To date, the Justice Defenders Program of the ABA Center for Human Rights has intervened in 63 countries on behalf of about 1000 defenders facing attacks from unjust criminal laws or legal process, including unionists, environmental activists, journalists and indigenous peoples.  In response to recurring requests from workers' rights groups in cases of criminal harassment, the Center has supported trade unions and their members and other advocates facing arrest, detention and prosecution on unfounded criminal allegations, and strengthened local efforts for reforms in law and practice.  Among its labor-related activities, through its global pro bono network, the Center has helped achieve greater adherence to fair trial standards by conducting trial observation. It has assisted labor activists, lawyers and local legal associations in documenting violations and engaging transnational companies to press suppliers to drop frivolous charges against workers.  The Center has also worked with governments to reform their national laws and practices to ensure respect for fundamental rights, including laws on freedom of association and assembly. 

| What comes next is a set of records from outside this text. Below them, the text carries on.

(* ===== verification/AudioThreadRemix.v ===== *)
(** * Remixing all output (server/audio_thread.c)

    The main thread hands the audio thread a converter for the channels of all
    output, or none when the coefficients leave the samples as they are. *)
From S2P Require Import Prelude Prog Arrays Float32 AudioFormat FmtConvOps FmtConv InputData Iodev Thread AudioThread.
#[local] Open Scope Z_scope.

Section Remix.
Context {L : speex_library}.
Context (n : Z) (coefficient : list spec_float).
Context (Hn : 0 <= n) (Hsmall : n * n < 2 ^ 32) (Hlen : Z.of_nat (length coefficient) = n * n).

Definition entry (i j : Z) : option spec_float := coefficient !! Z.to_nat (i * n + j).
Definition is_entry (i j : Z) (v : spec_float) : Prop := exists c, entry i j = Some c /\ SFeqb c v = true.

Lemma ld_entry i j : 0 <= i < n -> 0 <= j < n -> exists c, ld coefficient (u32 (i * n + j)) = Some c /\ entry i j = Some c.
Proof using Hn Hsmall Hlen.
  intros Hi Hj. assert (0 <= i * n + j < n * n) by nia. unfold ld. rewrite u32_small by lia.
  rewrite (proj2 (Z.leb_le 0 _)) by lia. destruct (lookup_lt_is_Some_2 coefficient (Z.to_nat (i * n + j))) as [c Hc]; [lia|].
  by exists c.
Qed.

Lemma not_entry i j c v : entry i j = Some c -> SFeqb c v = false -> ~ is_entry i j v.
Proof using. intros Hc Hv (c' & Hc' & Hv'). congruence. Qed.

Lemma rest_is_zero_spec i js :
  0 <= i < n -> (forall j, j ∈ js -> Z.of_nat j < n) ->
  exists b, rest_is_zero coefficient n i js = Some b /\
    (b = true <-> forall j, j ∈ js -> is_entry i (Z.of_nat j) float_zero /\ is_entry (Z.of_nat j) i float_zero).
Proof using Hn Hsmall Hlen.
  intros Hi. induction js as [|j js IH]; intros Hjs; simpl.
  { exists true. split; [done|]. split; [|done]. intros _ j Hj. by apply not_elem_of_nil in Hj. }
  assert (Hj : Z.of_nat j < n) by (apply Hjs; by left).
  destruct (ld_entry i (Z.of_nat j)) as (a & -> & Ha); [lia|lia|]. destruct (ld_entry (Z.of_nat j) i) as (b & Hb1 & Hb); [lia|lia|].
  simpl. destruct (SFeqb a float_zero) eqn:Ea; simpl.
  2:{ exists false. split; [done|]. split; [done|]. intros Hall. destruct (Hall j) as [H1 _]; [by left|]. by eapply not_entry in H1. }
  rewrite Hb1. simpl. destruct (SFeqb b float_zero) eqn:Eb; simpl.
  2:{ exists false. split; [done|]. split; [done|]. intros Hall. destruct (Hall j) as [_ H1]; [by left|]. by eapply not_entry in H1. }
  destruct IH as (r & Hr & Hiff); [intros k Hk; apply Hjs; by right|]. exists r. split; [done|]. rewrite Hiff. split.
  - intros Hall k [->|Hk]%elem_of_cons; [|by apply Hall]. split; [by exists a|by exists b].
  - intros Hall k Hk. apply Hall. by right.
Qed.

(** The rows from [i] on. *)
Definition rows_identity (i : Z) : Prop :=
  forall k j, i <= k < n -> k <= j < n ->
    if k =? j then is_entry k k float_one else is_entry k j float_zero /\ is_entry j k float_zero.

Lemma identity_loop_spec (m i : nat) (id : bool) :
  (Z.of_nat i + Z.of_nat m = n) ->
  exists b, identity_loop coefficient n id (seq i m) = Some b /\ (b = true <-> id = true /\ rows_identity (Z.of_nat i)).
Proof using Hn Hsmall Hlen.
  revert i id. induction m as [|m IH]; intros i id Him; simpl.
  { exists id. split; [done|]. split; [|tauto]. intros Hid. split; [done|]. intros k j Hk. lia. }
  destruct (ld_entry (Z.of_nat i) (Z.of_nat i)) as (a & -> & Ha); [lia|lia|]. simpl.
  destruct (SFeqb a float_one) eqn:Ea; simpl.
  2:{ exists false. split; [done|]. split; [done|]. intros [_ Hall]. specialize (Hall (Z.of_nat i) (Z.of_nat i) ltac:(lia) ltac:(lia)).
      rewrite Z.eqb_refl in Hall. by eapply not_entry in Hall. }
  destruct (rest_is_zero_spec (Z.of_nat i) (seq (S i) (Z.to_nat n - S i))) as (z & -> & Hz); [lia| |].
  { intros j Hj%elem_of_seq. lia. }
  simpl. destruct (IH (S i) (id && z) ltac:(lia)) as (b & -> & Hb). exists b. split; [done|]. rewrite Hb, andb_true_iff, Hz.
  split.
  - intros [[Hid Hrow] Hrest]. split; [done|]. intros k j Hk Hj. destruct (decide (k = Z.of_nat i)) as [->|Hne]; [|apply Hrest; lia].
    destruct (Z.eqb_spec (Z.of_nat i) j) as [<-|Hji]; [by exists a|].
    replace j with (Z.of_nat (Z.to_nat j)) by lia. apply Hrow, elem_of_seq. lia.
  - intros [Hid Hall]. split; [split; [done|]|].
    + intros j Hj%elem_of_seq. specialize (Hall (Z.of_nat i) (Z.of_nat j) ltac:(lia) ltac:(lia)).
      by rewrite (proj2 (Z.eqb_neq _ _)) in Hall by lia.
    + intros k j Hk. apply Hall. lia.
Qed.
End Remix.

(** The audio thread is given no converter for its output exactly when
    the coefficients are the identity: a one where the input channel is the
    output channel, and a zero everywhere else. *)
Theorem remix_left_out {L : speex_library} (env : conv_env) (n : Z) (coefficient : list spec_float) :
  0 <= n -> n * n < 2 ^ 32 -> Z.of_nat (length coefficient) = n * n ->
  audio_thread_config_global_remix env n coefficient = Some (Post (AUDIO_THREAD_CONFIG_GLOBAL_REMIX None)) <->
  forall i j, 0 <= i < n -> 0 <= j < n -> is_entry n coefficient i j (if i =? j then float_one else float_zero).
Proof.
  intros Hn Hs Hl. unfold audio_thread_config_global_remix, is_identity_remix.
  destruct (identity_loop_spec n coefficient Hn Hs Hl (Z.to_nat n) 0 true ltac:(lia)) as (b & -> & Hb). simpl in Hb |- *.
  transitivity (b = true).
  { destruct b; [done|]. split; [|done]. destruct (cras_channel_remix_conv_create _ _ _) as [[c|]|]; [|done..]. intros [=]. }
  rewrite Hb. split.
  - intros [_ Hall] i j Hi Hj. destruct (Z.eqb_spec i j) as [->|Hne].
    + specialize (Hall j j ltac:(lia) ltac:(lia)). by rewrite Z.eqb_refl in Hall.
    + destruct (Z.lt_total i j) as [Hlt|[?|Hlt]]; [|done|].
      * specialize (Hall i j ltac:(lia) ltac:(lia)). rewrite (proj2 (Z.eqb_neq _ _)) in Hall by done. apply Hall.
      * specialize (Hall j i ltac:(lia) ltac:(lia)). rewrite (proj2 (Z.eqb_neq _ _)) in Hall by lia. apply Hall.
  - intros Hall. split; [done|]. intros k j Hk Hj. destruct (Z.eqb_spec k j) as [->|Hne].
    + specialize (Hall j j ltac:(lia) ltac:(lia)). by rewrite Z.eqb_refl in Hall.
    + pose proof (Hall k j ltac:(lia) ltac:(lia)) as H1. pose proof (Hall j k ltac:(lia) ltac:(lia)) as H2.
      rewrite (proj2 (Z.eqb_neq _ _)) in H1 by done. by rewrite (proj2 (Z.eqb_neq _ _)) in H2 by done.
Qed.

#[local] Existing Instance speex_example.

Lemma remix_left_out_witness :
  audio_thread_config_global_remix env_example 2 [float_one; float_zero; S754_zero true; float_one]
    = Some (Post (AUDIO_THREAD_CONFIG_GLOBAL_REMIX None)) /\
  audio_thread_config_global_remix env_example 2 [float_zero; float_one; float_one; float_zero]
    <> Some (Post (AUDIO_THREAD_CONFIG_GLOBAL_REMIX None)).
Proof.
  assert (Hb : forall i, 0 <= i < 2 -> i = 0 \/ i = 1) by lia. split.
  - apply (remix_left_out env_example 2); [lia|reflexivity|reflexivity|].
    intros i j Hi Hj. destruct (Hb i Hi) as [->| ->], (Hb j Hj) as [->| ->]; eexists; split; reflexivity.
  - intros Hr. pose proof (proj1 (remix_left_out env_example 2 [float_zero; float_one; float_one; float_zero]
      ltac:(lia) eq_refl eq_refl) Hr 0 0 ltac:(lia) ltac:(lia)) as (c & Hc & H1).
    injection Hc as <-. discriminate H1.
Defined.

Through its trial monitoring program in coordination with TrialWatch Initiative, the Center provides credible and independent accounts of criminal proceedings that buttress the reports of violations published by union activists, related worker rights groups and NGOs.  The program has recently documented the violation of fair trial rights and other human rights of trade union activists facing frivolous criminal charges in Bangladesh, Cambodia, Ecuador and Zimbabwe.  By exposing patterns like “catch and release” and highlighting the lack of independence of the judiciary, prosecutors and law enforcement that fuel impunity, these ABA reports have provided valuable perspectives for policymakers and corporate decisionmakers on legal and institutional contexts that enable abuse of process against worker’s rights advocates. 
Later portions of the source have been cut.